2.1 Strukturalisme Genetik

Strukturalisme genetik tidak dapat lepas begitu saja dari struktur dan

pandangan pengarang. Pandangan pengarang itu sendiri dapat diketahui melalui

latar belakang kehidupan pengarang (Faruk 1999:12 – 13). Orang yang dianggap

sebagai peletak dasar mazhab genetik adalah Hippolyte Taine (Damono dalam

Fananie 2000:116). Taine mencoba menelaah sastra dari sudut pandang

sosiologis. Menurut Taine, sastra tidak hanya sekedar karya yang bersifat

imajinatif dan pribadi, tetapi dapat pula merupakan cerminan atau rekaman

budaya, suatu perwujudan pikiran tertentu pada saat karya itu dilahirkan (Junus

dalam Fananie 2000:117). Fenomena hubungan tersebut kemudian dikembangkan

oleh Lucien Goldmann dengan teorinya yang dikenal dengan Strukturalisme-

Genetik (Fananie 2000:117). Dapat dikatakan bahwa pada dasarnya

Strukturalisme-Genetik Goldmann adalah penelitian sosiologi sastra (Junus

1988:20).

Sosiologi sastra yang dikembangkan Goldmann mencoba untuk

menyatukan analisis struktural dengan materialisme historis dan dialektik.

Baginya, karya sastra harus dipahami sebagai totalitas yang bermakna (Damono

1978:40).
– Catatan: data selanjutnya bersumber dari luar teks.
(** The ways an event fails to match. *)
Lemma unresolved_never_matches `{Imports} (self : TextEntity)
    (h : HomeAssistant) (event : Event) :
  resolved self h = None -> matches self h event = false.
Proof. unfold matches. intros ->. reflexivity. Qed.

Lemma other_entity_id_never_matches `{Imports} (self : TextEntity)
    (h : HomeAssistant) (event : Event) (eid : string) :
  resolved self h = Some eid ->
  data event !! "entity_id" <> Some (PStr eid) ->
  matches self h event = false.
Proof.
  unfold matches, dict_get_none, dict_get. intros -> Hne.
  apply andb_false_iff. right.
  destruct (data event !! "entity_id") as [[| | | | s | |] |]; try reflexivity.
  simpl. apply String.eqb_neq. congruence.
Qed.

(** One button per node, in the order of the nodes, all on the client of
    the entry. *)
Lemma build_buttons_one_per_node (nodes : list (Z * pydict))
    (runtime_data : RuntimeData) (h : HomeAssistant) :
  reliable (clients h (client runtime_data)) ->
  (button._build_buttons nodes runtime_data tt h).1.1 =
  Return
    ((fun node_id =>
        button.MeshtasticNodeRebootButton.__init__
          (coordinator runtime_data)
          {| button.key := "reboot"; button.name := "Reboot";
             button.icon := "mdi:restart" |}
          (own_node (clients h (client runtime_data))) node_id
          (client runtime_data)) <$> nodes.*1).
Proof.
  intros Hrel. unfold button._build_buttons, get_own_node. py_unfold. simpl.
  rewrite Hrel. reflexivity.
Qed.

(** * Theorems *)

(** ** Reboot button *)

(** C1. A press of the reboot button constructed for node [n] with a
    client makes exactly one call on the client, whether it returns or
    raises: [reboot] with the one argument 5, on the client the button was
    constructed with, and the press is logged for node [n]. *)
Theorem async_press_reboots_once (coordinator : nat)
    (description : button.ButtonEntityDescription) (gateway : OwnNode)
    (n : Z) (c : ClientRef) (h : HomeAssistant) :
  let '(_, self', h') :=
    button.MeshtasticNodeRebootButton.async_press
      (button.MeshtasticNodeRebootButton.__init__ coordinator description
         gateway n c) h in
  client_calls h' =
  client_calls h
    ++ [(c, {| method := "reboot"; args := [PInt 5]; kwargs := [] |})] /\
  logged h' = logged h ++ [("Rebooting node %s", [PInt n])] /\
  button.MeshtasticNodeRebootButton._node_id self' = n /\
  button.MeshtasticNodeRebootButton._client self' = c.
Proof.
  unfold button.MeshtasticNodeRebootButton.async_press. py_unfold. simpl.
  destruct (raises _ _ _); simpl; auto.
Qed.

(** The request is the same whatever the node: the node id appears in
    the log line only. *)
Lemma async_press_request_ignores_node (coordinator : nat)
    (description : button.ButtonEntityDescription) (gateway : OwnNode)
    (n1 n2 : Z) (c : ClientRef) (h : HomeAssistant) :
  let press n :=
    (button.MeshtasticNodeRebootButton.async_press
       (button.MeshtasticNodeRebootButton.__init__ coordinator description
          gateway n c) h).2 in
  client_calls (press n1) = client_calls h ++ [(c, reboot_5)] /\
  client_calls (press n2) = client_calls (press n1) /\
  logged (press n1) = logged h ++ [("Rebooting node %s", [PInt n1])].
Proof.
  unfold button.MeshtasticNodeRebootButton.async_press. py_unfold. simpl.
  destruct (raises _ _ _); simpl; auto.
Qed.

(** C9. Pressing a reboot button leaves every field of the button as it
    was, whether the client returns or raises; the client receives the
    one call and nothing else. *)
Theorem async_press_leaves_button_unchanged
    (self : button.MeshtasticNodeRebootButton.t) (h : HomeAssistant) :
  let '(_, self', h') :=
    button.MeshtasticNodeRebootButton.async_press self h in
  self' = self /\
  client_calls h' =
  client_calls h
    ++ [(button.MeshtasticNodeRebootButton._client self, reboot_5)].
Proof.
  unfold button.MeshtasticNodeRebootButton.async_press. py_unfold. simpl.
  destruct (raises _ _ _); simpl; auto.
Qed.

(** ** Text submission *)

(** C2, as stated, fails: when the client's send raises, the input value
    of a fresh entity is still unset. *)
Lemma submission_keeps_value_when_send_fails :
  ~ (forall (self : TextEntity) (value : string) (h : HomeAssistant),
       value <> "" ->
       _attr_native_value (async_set_value value self h).1.2 = Some "").
Proof.
  intros Hclaim.
  specialize (Hclaim sample_channel_chat "hello" (sample_hass true)).
  assert (Hne : "hello" <> "") by discriminate.
  specialize (Hclaim Hne). vm_compute in Hclaim. discriminate.
Qed.

(** C2, amended. When the client's send returns, the submission returns,
    the input value is the empty string and that is the state written;
    when the send raises, the exception propagates and the entity and the
    written states are as before. *)
Theorem async_set_value_outcome (self : TextEntity) (value : string)
    (h : HomeAssistant) :
  let '(r, self', h') := async_set_value value self h in
  if raises (clients h (_client self)) (client_calls h) (sent self value)
  then
    r = Raise (ClientError (_client self) (sent self value)) /\
    self' = self /\
    states h' = states h
  else
    r = Return tt /\
    _attr_native_value self' = Some "" /\
    written_state <$> last (states h') = Some (Some "").
Proof.
  rewrite set_value_spec. cbv zeta.
  destruct (raises _ _ _).
  - auto.
  - split; [reflexivity |]. split.
    + apply native_value_with_native_value.
    + simpl. rewrite last_snoc. simpl.
      rewrite native_value_with_native_value. reflexivity.
Qed.

(** C7. A submission makes exactly one call on the client, whether it
    returns or raises: a channel chat sends the text with its own channel
    index as the keyword argument [channel_index], the direct-message chat
    sends the text alone. *)
Theorem submission_sends_once (value : string) (h : HomeAssistant) :
  (forall c : MeshtasticChannelText.t,
     client_calls (async_set_value value (ChannelText c) h).2 =
     client_calls h ++
       [(MeshtasticChannelText._client c,
         {| method := "send_text";
            args := [PStr value];
            kwargs :=
              [("channel_index", PInt (MeshtasticChannelText._index c))] |})])
  /\
  (forall d : MeshtasticDirectMessageText.t,
     client_calls (async_set_value value (DirectMessageText d) h).2 =
     client_calls h ++
       [(MeshtasticDirectMessageText._client d,
         {| method := "send_text"; args := [PStr value]; kwargs := [] |})]).
Proof.
  split; intros e; rewrite set_value_spec; cbv zeta;
    destruct (raises _ _ _); reflexivity.
Qed.

(** ** History *)

(** C3. From an empty history, after [N] events that match the entity,
    the history has [min N 50] entries: one for each of the last
    [min N 50] events, in order of arrival, holding under ["from"] the
    sender of the event (["?"] without one), under ["message"] its text
    ([""] without one) and under ["timestamp"] the time it was fired, and
    nothing else. *)
Theorem history_keeps_last_fifty `{Imports} (self : TextEntity)
    (h : HomeAssistant) (events : list Event) :
  _history self = [] ->
  Forall (fun event => matches self h event = true) events ->
  let self' := (run (Deliver <$> events) self h).1 in
  length (_history self') = Nat.min (length events) 50 /\
  _history self' =
  drop (length events - 50)
    ((fun event =>
        ({[ "from" := default (PStr "?") (data event !! "from");
            "message" := default (PStr "") (data event !! "message");
            "timestamp" := PFloat (timestamp (time_fired event)) ]}
         : pydict)) <$> events).
Proof.
  intros Hempty Hall. cbv zeta.
  rewrite (run_deliver events self h Hall), Hempty.
  rewrite window_fold by (simpl; lia). simpl.
  rewrite length_fmap. split; [| reflexivity].
  rewrite length_drop, length_fmap. lia.
Qed.

Lemma history_keeps_last_fifty_witness :
  let events := sample_event <$> seqZ 0 53 in
  let self' :=
    (run (H := sample_imports) (Deliver <$> events) sample_channel_chat
       (sample_hass false)).1 in
  _history sample_channel_chat = [] /\
  Forall (fun event =>
            matches (H := sample_imports) sample_channel_chat
              (sample_hass false) event = true) events /\
  length (_history self') = 50%nat /\
  _history self' =
  (fun n => ({[ "from" := PStr "?";
                "message" := PInt n;
                "timestamp" := PFloat (S754_finite false 1 0) ]} : pydict))
    <$> seqZ 3 50.
Proof.
  assert (Hall : Forall (fun event =>
                   matches (H := sample_imports) sample_channel_chat
                     (sample_hass false) event = true)
                   (sample_event <$> seqZ 0 53)).
  { apply Forall_fmap, Forall_forall. intros n _. reflexivity. }
  split; [reflexivity |]. split; [exact Hall |].
  exact (history_keeps_last_fifty (H := sample_imports) sample_channel_chat
           (sample_hass false) (sample_event <$> seqZ 0 53) eq_refl Hall).
Defined.

(** C4. An entity never holds more than fifty entries, from its
    construction on and after every submission and every event; a matching
    event puts its entry last, and when the history is full the entry that
    leaves is the first one, whatever the entries are. *)
Theorem history_never_exceeds_fifty `{Imports} (self : TextEntity) :
  reachable self ->
  (length (_history self) <= 50)%nat /\
  forall (h : HomeAssistant) (event : Event),
    matches self h event = true ->
    _history (_on_meshtastic_event event self h).1.2 =
    (if (length (_history self) =? 50)%nat
     then drop 1 (_history self)
     else _history self) ++ [entry_of event].
Proof.
  intros Hreach. pose proof (reachable_cap self Hreach) as Hcap.
  split; [exact Hcap |].
  intros h event Hm. rewrite on_event_history, Hm.
  unfold capped. rewrite length_app. simpl.
  destruct (Nat.eqb_spec (length (_history self)) 50) as [Hfull | Hroom].
  - replace (50 <? length (_history self) + 1)%nat with true
      by (symmetry; apply Nat.ltb_lt; lia).
    destruct (_history self) as [| x l]; [simpl in Hfull; lia |].
    reflexivity.
  - replace (50 <? length (_history self) + 1)%nat with false
      by (symmetry; apply Nat.ltb_ge; lia).
    reflexivity.
Qed.

Lemma history_never_exceeds_fifty_witness :
  let self :=
    (run (H := sample_imports) (Deliver <$> (sample_event <$> seqZ 0 50))
       sample_channel_chat (sample_hass false)).1 in
  reachable (H := sample_imports) self /\
  (length (_history self) <= 50)%nat /\
  _history
    (_on_meshtastic_event (H := sample_imports) (sample_event 50) self
       (sample_hass false)).1.2 =
  drop 1 (_history self) ++ [entry_of (sample_event 50)].
Proof.
  cbv zeta.
  pose proof (run_reachable (H := sample_imports)
                (Deliver <$> (sample_event <$> seqZ 0 50))
                sample_channel_chat (sample_hass false)
                sample_channel_chat_reachable) as Hreach.
  split; [exact Hreach |].
  destruct (history_never_exceeds_fifty (H := sample_imports) _ Hreach)
    as [Hcap Hfifo].
  split; [exact Hcap |].
  apply (Hfifo (sample_hass false) (sample_event 50)). reflexivity.
Defined.

(** ** Setup *)

(** C6. When the client answers, setup returns and hands
    [async_add_entities] one list: a channel chat for each channel whose
    role is not ["DISABLED"], in the order of the channels, and none for a
    ["DISABLED"] one, then the direct-message chat. When a client call
    raises, nothing is handed over. *)
Theorem setup_creates_enabled_channels (entry : ConfigEntry) (f : Frame)
    (h : HomeAssistant) :
  let c := clients h (client (runtime_data entry)) in
  let '(r, f', _) := async_setup_entry entry f h in
  (reliable c -> r = Return tt) /\
  (r = Return tt ->
   added f' =
   added f ++
     [(ChannelText ∘ channel_text (own_node c) entry (own_node c)
         <$> filter (fun ch => role ch <> "DISABLED") (channels c))
      ++ [DirectMessageText
            (direct_message_text (own_node c) entry (own_node c))]]) /\
  (r <> Return tt -> added f' = added f).
Proof.
  cbv zeta. pose proof (setup_spec entry f h) as Hspec.
  destruct (async_setup_entry entry f h) as [[r f'] h'].
  destruct Hspec as (Hret & Hraise & Hrel).
  split; [exact Hrel |]. split; [| exact Hraise].
  intros Hr. rewrite (Hret Hr). reflexivity.
Qed.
Lebih lanjut Goldmann mengemukakan bahwa semua aktivitas manusia

merupakan respon dari subjek kolektif atau individu dalam situasi tertentu yang

merupakan kreasi atau percobaan untuk memodifikasi situasi yang ada agar cocok
dengan aspirasinya. Sesuatu yang dihasilkan merupakan fakta hasil usaha manusia

untuk mencapai keseimbangan yang lebih baik dengan dunia sekitarnya (Fananie

2000:117).

Semi (1987:7) berpendapat bahwa sosiologi adalah suatu telaah yang

subjektif dan ilmiah tentang manusia dalam masyarakat dan tentang sosial dan

proses sosial. Sosiologi menelaah tentang bagaimana masyarakat itu tumbuh dan

berkembang. Dengan mempelajari lembaga-lembaga sosial dan masalah

perekonomian, keagamaan, politik dan lain-lain, kita melihat gambaran tentaang

cara-cara manusia menyesuaikan diri dengan lingkungannya, mekanisme

kemasyarakatannya, serta proses pemberdayaannya.

Sementara, sastra itu sendiri pada dasarnya berurusan dengan manusia,

bahkan sastra diciptakan oleh anggota masyarakat yang terikat oleh status sosial

tertentu. Sastra adalah lembaga sosial yang menggunakan bahasa sebagai media.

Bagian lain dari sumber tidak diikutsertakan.